#### Task to complete:
Where a line below holds the string "ftable", that line goes into the answer.

#### Material for this task:
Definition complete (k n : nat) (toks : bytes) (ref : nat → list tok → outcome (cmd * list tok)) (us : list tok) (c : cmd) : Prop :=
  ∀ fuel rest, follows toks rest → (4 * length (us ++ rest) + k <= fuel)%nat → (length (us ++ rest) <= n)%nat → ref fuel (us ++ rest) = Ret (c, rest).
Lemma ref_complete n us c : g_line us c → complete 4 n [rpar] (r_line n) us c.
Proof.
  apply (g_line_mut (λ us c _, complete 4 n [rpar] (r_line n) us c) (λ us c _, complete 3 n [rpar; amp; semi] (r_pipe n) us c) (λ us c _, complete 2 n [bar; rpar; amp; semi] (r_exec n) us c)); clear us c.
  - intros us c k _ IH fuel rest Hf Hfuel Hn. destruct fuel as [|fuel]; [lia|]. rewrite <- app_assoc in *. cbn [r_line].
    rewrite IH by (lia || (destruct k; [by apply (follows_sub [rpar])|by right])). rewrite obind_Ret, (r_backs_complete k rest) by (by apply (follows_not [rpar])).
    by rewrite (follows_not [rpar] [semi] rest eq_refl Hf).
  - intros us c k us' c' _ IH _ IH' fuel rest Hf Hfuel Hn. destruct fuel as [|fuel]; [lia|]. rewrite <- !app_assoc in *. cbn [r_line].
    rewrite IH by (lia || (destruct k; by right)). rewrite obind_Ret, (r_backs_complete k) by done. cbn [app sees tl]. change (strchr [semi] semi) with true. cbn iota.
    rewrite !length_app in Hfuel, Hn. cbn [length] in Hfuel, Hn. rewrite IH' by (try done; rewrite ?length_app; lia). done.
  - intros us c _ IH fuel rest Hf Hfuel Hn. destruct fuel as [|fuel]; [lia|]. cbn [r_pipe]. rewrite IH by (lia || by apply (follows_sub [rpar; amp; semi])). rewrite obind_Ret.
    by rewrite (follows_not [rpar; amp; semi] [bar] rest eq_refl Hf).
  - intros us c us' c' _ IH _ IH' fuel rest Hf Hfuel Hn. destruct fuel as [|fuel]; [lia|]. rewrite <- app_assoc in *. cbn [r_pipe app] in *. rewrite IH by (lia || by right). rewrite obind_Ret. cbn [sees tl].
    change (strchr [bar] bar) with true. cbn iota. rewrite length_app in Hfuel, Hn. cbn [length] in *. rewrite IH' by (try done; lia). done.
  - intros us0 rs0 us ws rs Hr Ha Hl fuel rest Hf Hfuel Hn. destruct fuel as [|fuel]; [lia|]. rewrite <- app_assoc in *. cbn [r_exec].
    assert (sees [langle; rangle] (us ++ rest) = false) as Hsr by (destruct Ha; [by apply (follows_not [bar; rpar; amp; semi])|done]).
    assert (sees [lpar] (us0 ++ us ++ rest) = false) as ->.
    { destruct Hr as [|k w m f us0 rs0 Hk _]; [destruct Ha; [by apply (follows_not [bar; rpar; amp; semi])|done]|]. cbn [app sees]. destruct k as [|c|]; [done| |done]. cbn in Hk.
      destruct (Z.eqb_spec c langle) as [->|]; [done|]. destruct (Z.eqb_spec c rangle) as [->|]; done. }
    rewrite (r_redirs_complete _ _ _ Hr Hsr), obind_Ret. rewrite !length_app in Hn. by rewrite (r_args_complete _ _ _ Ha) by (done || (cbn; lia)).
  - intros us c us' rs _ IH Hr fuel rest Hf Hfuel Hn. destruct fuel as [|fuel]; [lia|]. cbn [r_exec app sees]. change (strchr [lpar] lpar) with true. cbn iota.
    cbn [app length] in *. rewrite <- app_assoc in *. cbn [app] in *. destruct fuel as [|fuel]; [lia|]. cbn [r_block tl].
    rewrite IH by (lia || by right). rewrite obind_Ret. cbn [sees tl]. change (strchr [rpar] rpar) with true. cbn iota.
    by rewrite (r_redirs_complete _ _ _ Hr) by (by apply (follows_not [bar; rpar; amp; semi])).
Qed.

* * *

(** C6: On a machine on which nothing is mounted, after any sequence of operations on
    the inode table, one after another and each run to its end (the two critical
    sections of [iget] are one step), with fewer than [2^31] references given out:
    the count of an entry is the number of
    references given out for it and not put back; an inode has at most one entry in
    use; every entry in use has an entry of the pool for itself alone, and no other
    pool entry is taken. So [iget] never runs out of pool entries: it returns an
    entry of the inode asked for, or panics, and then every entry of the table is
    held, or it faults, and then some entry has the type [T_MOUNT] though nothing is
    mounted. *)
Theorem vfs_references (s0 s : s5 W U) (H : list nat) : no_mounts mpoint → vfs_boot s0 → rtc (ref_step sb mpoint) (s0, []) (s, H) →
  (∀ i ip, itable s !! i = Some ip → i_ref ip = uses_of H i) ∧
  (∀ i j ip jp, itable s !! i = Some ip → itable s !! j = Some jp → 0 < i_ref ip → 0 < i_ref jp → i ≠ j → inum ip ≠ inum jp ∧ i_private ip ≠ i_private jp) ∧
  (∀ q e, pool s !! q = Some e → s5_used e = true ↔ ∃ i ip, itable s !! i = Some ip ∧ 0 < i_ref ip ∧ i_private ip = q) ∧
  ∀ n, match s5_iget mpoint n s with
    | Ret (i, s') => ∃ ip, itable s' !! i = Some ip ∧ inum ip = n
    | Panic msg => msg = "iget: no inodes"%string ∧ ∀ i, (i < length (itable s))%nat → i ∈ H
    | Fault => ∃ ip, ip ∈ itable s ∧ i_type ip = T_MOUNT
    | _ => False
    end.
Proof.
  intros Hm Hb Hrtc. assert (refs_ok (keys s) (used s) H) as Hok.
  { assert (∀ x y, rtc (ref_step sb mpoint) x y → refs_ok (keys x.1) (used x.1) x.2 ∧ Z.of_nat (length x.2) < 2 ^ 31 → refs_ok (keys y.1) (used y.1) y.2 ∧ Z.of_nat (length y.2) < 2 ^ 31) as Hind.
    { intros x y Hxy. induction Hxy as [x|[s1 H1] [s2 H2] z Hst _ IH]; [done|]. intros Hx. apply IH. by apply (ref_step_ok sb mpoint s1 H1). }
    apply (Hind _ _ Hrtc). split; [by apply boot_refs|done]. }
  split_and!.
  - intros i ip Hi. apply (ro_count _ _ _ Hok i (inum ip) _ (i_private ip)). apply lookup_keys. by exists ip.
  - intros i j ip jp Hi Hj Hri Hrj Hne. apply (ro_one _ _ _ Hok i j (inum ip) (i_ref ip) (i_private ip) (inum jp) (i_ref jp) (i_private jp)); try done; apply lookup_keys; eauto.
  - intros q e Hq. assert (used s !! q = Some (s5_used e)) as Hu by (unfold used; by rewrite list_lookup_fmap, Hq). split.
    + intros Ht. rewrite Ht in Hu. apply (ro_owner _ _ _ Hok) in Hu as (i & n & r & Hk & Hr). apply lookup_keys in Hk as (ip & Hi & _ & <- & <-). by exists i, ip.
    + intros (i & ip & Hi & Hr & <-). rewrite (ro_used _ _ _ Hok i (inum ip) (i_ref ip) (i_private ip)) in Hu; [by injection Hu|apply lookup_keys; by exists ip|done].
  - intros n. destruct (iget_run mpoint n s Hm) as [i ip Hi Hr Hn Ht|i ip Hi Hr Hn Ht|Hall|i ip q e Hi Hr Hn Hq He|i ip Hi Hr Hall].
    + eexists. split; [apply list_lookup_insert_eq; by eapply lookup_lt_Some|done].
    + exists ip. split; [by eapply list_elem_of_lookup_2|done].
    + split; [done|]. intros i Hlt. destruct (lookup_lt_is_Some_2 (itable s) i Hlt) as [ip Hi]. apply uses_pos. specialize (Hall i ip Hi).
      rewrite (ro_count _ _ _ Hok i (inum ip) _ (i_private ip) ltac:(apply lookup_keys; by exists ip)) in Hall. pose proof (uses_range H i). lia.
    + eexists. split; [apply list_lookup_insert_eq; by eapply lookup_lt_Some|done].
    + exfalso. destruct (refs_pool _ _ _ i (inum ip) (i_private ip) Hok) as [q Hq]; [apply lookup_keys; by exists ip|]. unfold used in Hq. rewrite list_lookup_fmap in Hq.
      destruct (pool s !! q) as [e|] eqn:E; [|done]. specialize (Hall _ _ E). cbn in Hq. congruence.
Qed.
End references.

...

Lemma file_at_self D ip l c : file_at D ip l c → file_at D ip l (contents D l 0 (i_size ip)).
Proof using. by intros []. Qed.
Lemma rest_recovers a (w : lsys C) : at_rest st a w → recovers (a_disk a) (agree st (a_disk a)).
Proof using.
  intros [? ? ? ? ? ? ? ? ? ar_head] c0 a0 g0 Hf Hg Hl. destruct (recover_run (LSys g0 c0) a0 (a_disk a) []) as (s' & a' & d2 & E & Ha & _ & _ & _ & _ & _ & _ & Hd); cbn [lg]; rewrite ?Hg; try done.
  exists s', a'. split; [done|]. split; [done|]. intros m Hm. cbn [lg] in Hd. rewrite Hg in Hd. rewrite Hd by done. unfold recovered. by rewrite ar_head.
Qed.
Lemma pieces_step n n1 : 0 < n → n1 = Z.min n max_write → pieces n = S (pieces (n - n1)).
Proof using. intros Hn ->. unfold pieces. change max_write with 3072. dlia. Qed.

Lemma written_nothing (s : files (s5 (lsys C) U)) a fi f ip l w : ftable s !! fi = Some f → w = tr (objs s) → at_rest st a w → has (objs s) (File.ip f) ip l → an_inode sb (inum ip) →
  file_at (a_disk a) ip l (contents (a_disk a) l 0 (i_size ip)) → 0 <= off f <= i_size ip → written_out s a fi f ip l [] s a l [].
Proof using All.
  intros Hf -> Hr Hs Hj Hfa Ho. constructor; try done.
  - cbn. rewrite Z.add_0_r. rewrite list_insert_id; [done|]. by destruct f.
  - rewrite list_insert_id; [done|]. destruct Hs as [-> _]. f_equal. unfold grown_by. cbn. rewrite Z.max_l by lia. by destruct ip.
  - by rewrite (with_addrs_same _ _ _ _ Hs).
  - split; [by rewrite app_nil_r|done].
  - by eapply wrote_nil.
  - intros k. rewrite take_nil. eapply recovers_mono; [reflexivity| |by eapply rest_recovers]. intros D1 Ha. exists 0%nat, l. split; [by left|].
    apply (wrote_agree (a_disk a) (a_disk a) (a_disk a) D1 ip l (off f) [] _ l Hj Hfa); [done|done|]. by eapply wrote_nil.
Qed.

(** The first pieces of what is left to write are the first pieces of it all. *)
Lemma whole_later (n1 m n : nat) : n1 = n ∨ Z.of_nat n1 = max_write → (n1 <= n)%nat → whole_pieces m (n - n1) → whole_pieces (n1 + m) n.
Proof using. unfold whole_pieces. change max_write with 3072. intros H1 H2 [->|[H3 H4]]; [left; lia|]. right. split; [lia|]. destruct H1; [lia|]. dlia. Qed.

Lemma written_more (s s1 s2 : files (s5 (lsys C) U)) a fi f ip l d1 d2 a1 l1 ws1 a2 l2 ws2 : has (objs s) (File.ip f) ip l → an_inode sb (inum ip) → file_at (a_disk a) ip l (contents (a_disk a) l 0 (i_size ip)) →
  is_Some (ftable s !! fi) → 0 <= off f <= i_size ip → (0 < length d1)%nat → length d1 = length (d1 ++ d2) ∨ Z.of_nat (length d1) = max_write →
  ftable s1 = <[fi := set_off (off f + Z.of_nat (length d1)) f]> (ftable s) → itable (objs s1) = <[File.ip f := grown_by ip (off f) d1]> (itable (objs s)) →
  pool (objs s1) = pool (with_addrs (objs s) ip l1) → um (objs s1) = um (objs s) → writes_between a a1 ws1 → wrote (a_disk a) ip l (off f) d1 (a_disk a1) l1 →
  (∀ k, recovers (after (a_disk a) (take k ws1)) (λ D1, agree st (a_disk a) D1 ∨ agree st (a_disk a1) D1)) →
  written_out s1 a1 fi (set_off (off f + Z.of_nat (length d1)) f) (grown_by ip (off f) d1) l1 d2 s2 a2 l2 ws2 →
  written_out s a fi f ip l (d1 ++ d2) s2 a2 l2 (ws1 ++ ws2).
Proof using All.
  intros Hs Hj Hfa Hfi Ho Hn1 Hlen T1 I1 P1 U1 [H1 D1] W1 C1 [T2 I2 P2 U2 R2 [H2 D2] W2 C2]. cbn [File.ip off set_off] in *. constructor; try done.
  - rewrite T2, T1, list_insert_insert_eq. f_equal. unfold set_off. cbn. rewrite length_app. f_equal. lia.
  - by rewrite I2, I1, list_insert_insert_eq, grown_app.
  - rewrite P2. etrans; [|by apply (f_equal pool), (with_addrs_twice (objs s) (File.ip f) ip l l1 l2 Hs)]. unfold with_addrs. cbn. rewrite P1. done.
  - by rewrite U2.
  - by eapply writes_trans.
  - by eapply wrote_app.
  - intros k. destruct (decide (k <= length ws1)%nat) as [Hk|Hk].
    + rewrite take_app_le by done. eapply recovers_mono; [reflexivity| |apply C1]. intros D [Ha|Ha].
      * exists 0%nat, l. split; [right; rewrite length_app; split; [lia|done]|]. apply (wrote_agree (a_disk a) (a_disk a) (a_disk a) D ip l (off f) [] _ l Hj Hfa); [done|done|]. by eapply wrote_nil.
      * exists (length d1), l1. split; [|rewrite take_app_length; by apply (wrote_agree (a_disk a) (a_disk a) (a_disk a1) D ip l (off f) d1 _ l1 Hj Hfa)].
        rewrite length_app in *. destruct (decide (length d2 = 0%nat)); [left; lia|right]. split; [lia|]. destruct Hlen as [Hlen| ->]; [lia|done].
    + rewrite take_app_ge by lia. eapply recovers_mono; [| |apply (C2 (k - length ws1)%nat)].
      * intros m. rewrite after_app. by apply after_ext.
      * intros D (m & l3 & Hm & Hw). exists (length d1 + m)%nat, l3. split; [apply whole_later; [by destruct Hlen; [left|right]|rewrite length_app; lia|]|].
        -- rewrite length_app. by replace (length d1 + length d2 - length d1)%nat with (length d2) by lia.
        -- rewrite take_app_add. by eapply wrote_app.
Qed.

#### Answer for the task:
Lemma written_nothing (s : files (s5 (lsys C) U)) a fi f ip l w : ftable s !! fi = Some f → w = tr (objs s) → at_rest st a w → has (objs s) (File.ip f) ip l → an_inode sb (inum ip) →
  is_Some (ftable s !! fi) → 0 <= off f <= i_size ip → (0 < length d1)%nat → length d1 = length (d1 ++ d2) ∨ Z.of_nat (length d1) = max_write →
  ftable s1 = <[fi := set_off (off f + Z.of_nat (length d1)) f]> (ftable s) → itable (objs s1) = <[File.ip f := grown_by ip (off f) d1]> (itable (objs s)) →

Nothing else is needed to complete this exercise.